Postcholecystectomy syndrome occurs in 5-40% of patients; however, most symptoms are related to dyspepsia, and the remaining symptoms are also nonspecific rather than true biliary colic. In some cases, another cause is present (eg, forgotten bile duct stone, pancreatitis, gastroesophageal reflux). In about 10% of cases, biliary colic is due to functional or structural changes in the sphincter of Oddi. Papillary stenosis, which is rare, is a fibrous narrowing around the sphincter, possibly caused by trauma and inflammation in pancreatitis, instrumentation (eg, ERCP), or a migrating stone.

Diagnostics

Patients with postcholecystectomy pain should be evaluated to exclude both extrabiliary and biliary etiologies. If the pain pattern suggests biliary colic, alkaline phosphatase, bilirubin, ALT, amylase, and lipase are measured, as well as ERCP with biliary manometry or MRI scanning.

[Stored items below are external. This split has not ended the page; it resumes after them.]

(** * A radix trie of C strings: model of radix.c / radix.h

    The tree is an ordered set of nul-terminated strings.  Every node owns
    its [sib] and [child] pointers exclusively and there are no back
    references, so the heap of nodes is modelled by an inductive tree in
    which [NULL] is the absent pointer.

    - [char] values are integers; the models compare them the way the C
      code does ([<], [>], [==]).  A string handed to the library is a
      [list char] holding the bytes before the terminator; reading the
      string at its length gives the terminator 0.  The values are those
      the C code sees: 1..255 for the bytes of a string where [char] is
      unsigned; where it is signed, -128..-1 for the bytes 0x80..0xff and
      1..127 for the others.  Nothing below depends on the range: a string
      is any list of [char] values other than 0.
    - [len] of a node is the length of its [substr]; sizes are assumed to
      fit [unsigned] and [size_t].
    - [malloc] and [realloc] may fail: an oracle ([heap]) gives the outcome
      of each call in turn. *)

From Stdlib Require Import ZArith List Bool Lia Arith Sorted.
Import ListNotations.

Local Open Scope Z_scope.

(** ** Data model *)

(** The C type [char], by value. *)
Abbreviation char := Z (only parsing).

(** [struct radix_trie]; [len] is [length substr]. *)
Inductive radix_trie : Type :=
| NULL
| Node (sib : radix_trie) (child : radix_trie) (substr : list char).

(** [str[i]] for a nul-terminated string whose content is [str]. *)
Definition str_at (str : list char) (i : nat) : char := nth i str 0.

(** [node->substr[i]] *)
Definition substr_at (substr : list char) (i : nat) : char := nth i substr 0.

(** Outcome of the allocation calls still to come, [true] for success; an
    exhausted oracle lets every later call succeed. *)
Definition heap := list bool.

Definition alloc (h : heap) : bool * heap :=
  match h with
  | [] => (true, [])
  | ok :: h' => (ok, h')
  end.

(** ** radix_trie_diff *)

(** First index where [substr] and [str] differ, the index of the
    terminator of [str], or [len], whichever comes first.  The C loop
    advances [res] while [res < len && substr[res] == str[res] && str[res]]. *)
Fixpoint radix_trie_diff (substr str : list char) : nat :=
  match substr, str with
  | a :: substr', b :: str' =>
      if (a =? b) && negb (b =? 0) then S (radix_trie_diff substr' str') else O
  | _, _ => O
  end.

(** ** radix_trie_lsfind *)

(** A position in a sibling list (the C [struct radix_trie **]): the nodes
    passed over, each as its [child] and [substr], and the list that starts
    at the position. *)
Definition passed_nodes := list (radix_trie * list char).
Lemma string_of_list_ascii_app (l1 l2 : list ascii) :
  string_of_list_ascii (l1 ++ l2)
  = (string_of_list_ascii l1 ++ string_of_list_ascii l2)%string.
Proof.
  induction l1 as [| c l1 IH]; [reflexivity |].
  simpl. rewrite str_app_cons. now rewrite IH.
Qed.

Lemma length_string_of_list_ascii (l : list ascii) :
  String.length (string_of_list_ascii l) = length l.
Proof. induction l as [| c l IH]; simpl; [reflexivity | now rewrite IH]. Qed.

Lemma length_spaces_str (n : Z) : String.length (spaces_str n) = Z.to_nat n.
Proof.
  unfold spaces_str. now rewrite length_string_of_list_ascii, repeat_length.
Qed.

Lemma spaces_str_add (a b : Z) :
  0 <= a -> 0 <= b ->
  spaces_str (a + b) = (spaces_str b ++ spaces_str a)%string.
Proof.
  intros Ha Hb. unfold spaces_str.
  rewrite <- string_of_list_ascii_app, <- repeat_app. f_equal. f_equal. lia.
Qed.

Lemma concat_app (sep : string) (l1 l2 : list string) :
  l1 <> [] -> l2 <> [] ->
  String.concat sep (l1 ++ l2)
  = (String.concat sep l1 ++ sep ++ String.concat sep l2)%string.
Proof.
  intros H1 H2. induction l1 as [| x l1 IH]; [congruence |].
  destruct l1 as [| y l1].
  - simpl app. now rewrite concat_cons.
  - change ((x :: y :: l1) ++ l2) with (x :: ((y :: l1) ++ l2)).
    rewrite concat_cons by discriminate.
    rewrite IH by discriminate.
    rewrite (concat_cons sep x (y :: l1)) by discriminate.
    now rewrite !str_app_assoc.
Qed.

Lemma length_concat_prefixed (d : string) (l : list string) :
  l <> [] ->
  String.length (String.concat newline (map (fun x => (d ++ x)%string) l))
  = (String.length (String.concat newline l) + String.length d * length l)%nat.
Proof.
  induction l as [| x l IH]; intros Hne; [congruence |].
  destruct l as [| y l].
  - simpl. rewrite str_length_app. lia.
  - change (map (fun x => (d ++ x)%string) (x :: y :: l))
      with ((d ++ x)%string :: map (fun x => (d ++ x)%string) (y :: l)).
    rewrite concat_cons by discriminate.
    rewrite (concat_cons newline x (y :: l)) by discriminate.
    rewrite !str_length_app, IH by discriminate.
    rewrite ?str_length_app. simpl length. lia.
Qed.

Elevated biochemical parameters suggest dysfunction of the sphincter of Oddi, whereas elevated amylase and lipase indicate dysfunction of the pancreatic portion of the sphincter. Dysfunction is best demonstrated by biliary manometry, which detects elevated pressure in the biliary tract causing the pain, although ERCP carries a risk of developing pancreatitis. Delayed passage from the liver to the duodenum, demonstrated by scanning, also suggests dysfunction of the sphincter of Oddi. Diagnosis of papillary stenosis is based on ERCP data. Endoscopic sphincterotomy can relieve pain caused by sphincter of Oddi dysfunction and especially papillary stenosis, but this is problematic in patients who have postcholecystectomy pain syndrome without objective disorders.